- [What is required] All that should be output is the block of lines below from the line with "Lemma notTriggered_spec s" to the line with "Implicit Types (state : RootState R).", both included, exactly as written.

[Dataset entries]
--- START ---

(** The position of a highlight as the reducer stores it is read back. *)
Lemma notTriggered_spec s h s' h' :
  notTriggered (Some (nat_to_string s +:+ "-" +:+ nat_to_string h)) s' h' = true <->
  s < s' \/ (s = s' /\ h < h').
Proof.
  unfold notTriggered.
  assert (Hd : forall n, has_char "-" (nat_to_string n) = false).
  { intros n. by eapply (str_forall_has_char is_digit); [|apply nat_to_string_digits]. }
  destruct (seqb_spec (nat_to_string s +:+ "-" +:+ nat_to_string h) "") as [E|_].
  { pose proof (nat_to_string_ne s). by destruct (nat_to_string s). }
  change ("-" +:+ nat_to_string h) with (String "-" (nat_to_string h)).
  rewrite split_char_app, split_char_none by apply Hd.
  assert (Hp : forall n, parseInt (nat_to_string n) = Some (Z.of_nat n)).
  { intros n. rewrite parseInt_digits by (apply nat_to_string_ne || apply nat_to_string_digits). apply parse_nat. }
  cbn [fmap list_fmap lookup list_lookup]. rewrite !Hp. cbn [mjoin option_join int_lt int_eq].
  rewrite Bool.orb_true_iff, Bool.andb_true_iff, !Z.ltb_lt, Z.eqb_eq. lia.
Qed.

Section pages.
Context {R : Type}.
Variable call_state : FnRef -> RootState R -> bool.
Variable call : FnRef -> Actions -> bool.
Implicit Types (state : RootState R).

Lemma reduce_highlight init s st t step i h : tutorial s = Some t -> at_index (tut_steps t) (currentStepIndex s) = Some step ->
  tutorial_reducer call init s st (SET_TUTORIAL_HIGHLIGHT_STATUS i h) =
    Ok (mkTutorialState (drawerOpen s) (tutorial s) (tutorialStepStatus s)
          (Some (nat_to_string i +:+ "-" +:+ nat_to_string h)) (currentStepIndex s) (formValues s), st).
Proof. intros Ht Hs. cbn. unfold tutorial_progress. by rewrite Ht, Hs. Qed.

--- END ---

- [Response to this exercise]
Lemma notTriggered_spec s h s' h' :
  notTriggered (Some (nat_to_string s +:+ "-" +:+ nat_to_string h)) s' h' = true <->
  s < s' \/ (s = s' /\ h < h').
Proof.
  unfold notTriggered.
  assert (Hd : forall n, has_char "-" (nat_to_string n) = false).
  { intros n. by eapply (str_forall_has_char is_digit); [|apply nat_to_string_digits]. }
  destruct (seqb_spec (nat_to_string s +:+ "-" +:+ nat_to_string h) "") as [E|_].
  { pose proof (nat_to_string_ne s). by destruct (nat_to_string s). }
  change ("-" +:+ nat_to_string h) with (String "-" (nat_to_string h)).
  rewrite split_char_app, split_char_none by apply Hd.
  assert (Hp : forall n, parseInt (nat_to_string n) = Some (Z.of_nat n)).
  { intros n. rewrite parseInt_digits by (apply nat_to_string_ne || apply nat_to_string_digits). apply parse_nat. }
  cbn [fmap list_fmap lookup list_lookup]. rewrite !Hp. cbn [mjoin option_join int_lt int_eq].
  rewrite Bool.orb_true_iff, Bool.andb_true_iff, !Z.ltb_lt, Z.eqb_eq. lia.
Qed.

Section pages.
Context {R : Type}.
Variable call_state : FnRef -> RootState R -> bool.
Variable call : FnRef -> Actions -> bool.
Implicit Types (state : RootState R).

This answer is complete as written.